Well, I can’t be 100 percent certain, but I’ve shown the pie chart decision tree to thousands of workshop participants and blog post readers from a wide variety of demographics and backgrounds, and implored them to tell me if they can think of a single scenario in which it wouldn’t point to what they’d consider to be the best design choice for that scenario. When I started showing early drafts of that particular decision tree, people did find scenarios in which it wouldn’t recommend what they considered to be the best choice, and I made several tweaks to the tree as a result (thanks, guys!). It’s been at least a year since anyone’s spotted an exception, though, so I think it’s pretty solid at this point. If you spot an exception, however, please tell me so that I can revise the tree!
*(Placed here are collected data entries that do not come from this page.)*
(** * locate_vat.py: locating the country of a list of VAT numbers

    A shallow embedding of [src/locate_vat.py].

    Text is Python's [str]: a sequence of Unicode code points.  What
    [str.upper] and the classes [\d] and [\w] of [re] do to a code point
    is read from the Unicode database, which is not part of the program:
    the three tables are taken as the parameter [unicode], with the facts
    about them that the proofs use.  Code that raises returns [Raise];
    code that talks to the outside world (the two files, the VIES
    request, the axesor HTTP GET, the clock of the circuit breaker, the
    standard output) runs in a state-and-exception monad over an explicit
    [world], the replies of the outside world being given by an [env] of
    oracles. *)

From Stdlib Require Import List Bool Arith NArith ZArith Lia.
From Stdlib.Strings Require Import Byte.
Import ListNotations.
Local Open Scope list_scope.

Set Implicit Arguments.

(** ** Characters and text *)

(** A character is a code point. *)
Definition char : Type := N.
Definition text : Type := list char.

(** Text written between double quotes stands for the code points of its
    bytes. *)
Inductive literal : Type :=
| lnil
| lcons (c : N) (l : literal).

Fixpoint literal_of_bytes (l : list Byte.byte) : literal :=
  match l with
  | [] => lnil
  | b :: l' => lcons (Byte.to_N b) (literal_of_bytes l')
  end.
The “Do I need to include zero in my chart’s scale?” decision tree, on the other hand, is hot off the presses and will likely get a few tweaks as people spot scenarios in which it wouldn’t recommend what they consider to be the best design choice. I expect it to be pretty solid after a few hundred people have scrutinized it and I’ve shored up any exceptions. If you want to understand the rationales behind that particular decision tree, here’s the very long explanation.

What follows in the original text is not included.